● **DATA PROVIDED**:
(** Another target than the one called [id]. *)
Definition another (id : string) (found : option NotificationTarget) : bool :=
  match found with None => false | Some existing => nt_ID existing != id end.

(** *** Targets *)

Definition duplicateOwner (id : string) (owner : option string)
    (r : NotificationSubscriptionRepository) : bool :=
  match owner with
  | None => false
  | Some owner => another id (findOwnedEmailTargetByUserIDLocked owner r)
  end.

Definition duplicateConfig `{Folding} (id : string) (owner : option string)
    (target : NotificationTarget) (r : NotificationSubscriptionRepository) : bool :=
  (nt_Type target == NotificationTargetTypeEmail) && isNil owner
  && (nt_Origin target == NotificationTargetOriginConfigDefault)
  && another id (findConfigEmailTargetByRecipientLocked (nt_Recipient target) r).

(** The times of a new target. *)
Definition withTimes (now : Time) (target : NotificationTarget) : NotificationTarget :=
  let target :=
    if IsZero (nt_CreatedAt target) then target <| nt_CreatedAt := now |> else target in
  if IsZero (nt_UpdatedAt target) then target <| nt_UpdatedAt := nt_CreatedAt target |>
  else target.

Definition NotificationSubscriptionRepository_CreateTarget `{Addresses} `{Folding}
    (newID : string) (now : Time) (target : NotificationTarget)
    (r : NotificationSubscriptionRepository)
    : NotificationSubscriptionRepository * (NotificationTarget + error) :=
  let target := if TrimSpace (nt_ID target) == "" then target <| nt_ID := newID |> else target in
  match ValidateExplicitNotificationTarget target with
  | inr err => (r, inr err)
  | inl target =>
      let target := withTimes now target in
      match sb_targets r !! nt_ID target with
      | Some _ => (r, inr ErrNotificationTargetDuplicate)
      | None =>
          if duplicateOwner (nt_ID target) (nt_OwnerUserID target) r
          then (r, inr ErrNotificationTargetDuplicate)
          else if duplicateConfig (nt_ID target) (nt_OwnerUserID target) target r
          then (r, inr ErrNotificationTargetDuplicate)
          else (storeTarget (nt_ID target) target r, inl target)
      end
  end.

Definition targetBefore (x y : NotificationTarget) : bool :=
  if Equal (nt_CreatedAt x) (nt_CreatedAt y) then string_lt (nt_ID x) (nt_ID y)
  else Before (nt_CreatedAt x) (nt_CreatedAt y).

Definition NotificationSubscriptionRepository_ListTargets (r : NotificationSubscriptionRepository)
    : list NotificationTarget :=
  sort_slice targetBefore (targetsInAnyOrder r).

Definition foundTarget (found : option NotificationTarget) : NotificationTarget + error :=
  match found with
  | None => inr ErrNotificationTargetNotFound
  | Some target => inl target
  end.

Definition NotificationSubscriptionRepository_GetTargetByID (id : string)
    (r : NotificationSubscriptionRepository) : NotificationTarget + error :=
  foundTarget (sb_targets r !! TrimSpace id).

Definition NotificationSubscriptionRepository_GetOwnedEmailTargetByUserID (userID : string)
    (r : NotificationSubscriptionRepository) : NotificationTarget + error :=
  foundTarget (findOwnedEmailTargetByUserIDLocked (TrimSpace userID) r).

* * *

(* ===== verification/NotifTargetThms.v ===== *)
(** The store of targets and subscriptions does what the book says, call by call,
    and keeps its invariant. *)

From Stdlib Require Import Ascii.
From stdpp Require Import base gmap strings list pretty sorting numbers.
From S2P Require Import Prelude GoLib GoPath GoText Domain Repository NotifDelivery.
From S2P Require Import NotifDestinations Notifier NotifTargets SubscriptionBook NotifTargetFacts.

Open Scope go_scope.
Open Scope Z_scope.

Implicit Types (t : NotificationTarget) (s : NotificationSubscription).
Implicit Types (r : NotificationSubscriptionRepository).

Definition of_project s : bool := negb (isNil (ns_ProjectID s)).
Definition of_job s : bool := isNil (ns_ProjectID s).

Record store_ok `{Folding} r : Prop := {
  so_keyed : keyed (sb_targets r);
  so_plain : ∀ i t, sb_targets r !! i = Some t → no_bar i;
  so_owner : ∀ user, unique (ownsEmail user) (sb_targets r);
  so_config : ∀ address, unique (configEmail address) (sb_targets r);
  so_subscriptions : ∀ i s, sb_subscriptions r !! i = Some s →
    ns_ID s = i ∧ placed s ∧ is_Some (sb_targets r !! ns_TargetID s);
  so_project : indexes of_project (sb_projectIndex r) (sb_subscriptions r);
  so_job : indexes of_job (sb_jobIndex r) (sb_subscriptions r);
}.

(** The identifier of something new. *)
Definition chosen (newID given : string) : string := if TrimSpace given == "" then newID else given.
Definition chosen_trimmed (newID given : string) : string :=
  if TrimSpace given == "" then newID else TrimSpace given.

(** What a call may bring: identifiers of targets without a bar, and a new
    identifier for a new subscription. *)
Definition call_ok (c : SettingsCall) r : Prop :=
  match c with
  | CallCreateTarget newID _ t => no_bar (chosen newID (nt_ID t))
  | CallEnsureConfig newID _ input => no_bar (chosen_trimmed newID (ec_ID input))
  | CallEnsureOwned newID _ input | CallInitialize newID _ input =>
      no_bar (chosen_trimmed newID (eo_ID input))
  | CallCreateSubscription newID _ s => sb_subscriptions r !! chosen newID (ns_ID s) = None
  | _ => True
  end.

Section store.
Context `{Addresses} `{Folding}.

...

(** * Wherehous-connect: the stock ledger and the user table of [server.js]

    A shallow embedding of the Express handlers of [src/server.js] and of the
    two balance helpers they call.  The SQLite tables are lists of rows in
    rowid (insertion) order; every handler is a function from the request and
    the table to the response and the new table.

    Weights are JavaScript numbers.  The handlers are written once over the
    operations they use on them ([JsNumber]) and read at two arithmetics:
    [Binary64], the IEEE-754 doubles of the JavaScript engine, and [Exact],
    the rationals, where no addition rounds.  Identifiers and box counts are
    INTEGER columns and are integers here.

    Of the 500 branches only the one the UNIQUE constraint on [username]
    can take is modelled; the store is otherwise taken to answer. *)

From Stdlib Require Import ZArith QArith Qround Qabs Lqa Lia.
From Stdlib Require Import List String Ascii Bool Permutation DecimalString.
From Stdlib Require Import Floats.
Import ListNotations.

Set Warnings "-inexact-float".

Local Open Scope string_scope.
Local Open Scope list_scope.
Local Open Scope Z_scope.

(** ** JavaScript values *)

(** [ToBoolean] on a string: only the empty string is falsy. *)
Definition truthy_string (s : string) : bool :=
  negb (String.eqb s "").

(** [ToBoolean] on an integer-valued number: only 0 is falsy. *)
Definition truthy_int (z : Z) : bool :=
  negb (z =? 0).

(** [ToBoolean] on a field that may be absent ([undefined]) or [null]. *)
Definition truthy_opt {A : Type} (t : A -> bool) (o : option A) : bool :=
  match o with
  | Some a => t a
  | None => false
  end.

● **WHAT THE TASK REQUIRES**: Go over the listing above and copy out each line that includes "numbers".

● **TASK SOLUTION**:
From stdpp Require Import base gmap strings list pretty sorting numbers.
    Weights are JavaScript numbers.  The handlers are written once over the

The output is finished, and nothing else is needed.